_Assignment_
Could you report every line of the listing below that holds the word "constructor"?

Exercise inputs: Begin

Lemma reorderParameters_missing_witness :
  sample_params !! "id" = None
  /\ reorderParameters sample_params ["name"; "id"; "password"; "token"]
     = Err "mysql-adapter: parameter 'id' is missing".
Proof.
  split; [reflexivity|].
  refine (proj1 (reorderParameters_missing sample_params
                   ["name"; "id"; "password"; "token"])
                ["name"] "id" ["password"; "token"] eq_refl _ eq_refl).
  intros name Hin. apply list_elem_of_singleton in Hin as ->.
  vm_compute. eauto.
Defined.

End Runs.

(** * Further properties of the code *)

(** ** Translation *)

Section TranslatorMore.

Lemma span_word_all_word r : all_word (fst (span_word r)) = true.
Proof.
  induction r as [|c r IH]; [reflexivity|]. cbn [span_word].
  destruct (is_word c) eqn:Hc; [|reflexivity].
  destruct (span_word r) as [w rest]. cbn [fst all_word] in *. now rewrite Hc, IH.
Qed.

(** X1: Every name [convertQuery] returns is a non-empty run of identifier
    characters: it holds neither the marker nor white space. *)
Theorem convertQuery_names_wellformed q :
  Forall (fun name => name <> "" /\ all_word name = true) (snd (convertQuery q)).
Proof.
  rewrite convertQuery_names. generalize q. clear q.
  induction q as [|c r IH]; cbn [named_tokens]; [constructor|].
  destruct (is_marker c && starts_word r) eqn:E; [|exact IH].
  apply andb_true_iff in E as [_ Hw]. constructor; [|exact IH]. split.
  - intros Hempty. apply span_word_empty in Hempty. congruence.
  - apply span_word_all_word.
Qed.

Exercise inputs: End

_Task output_
  induction q as [|c r IH]; cbn [named_tokens]; [constructor|].
  apply andb_true_iff in E as [_ Hw]. constructor; [|exact IH]. split.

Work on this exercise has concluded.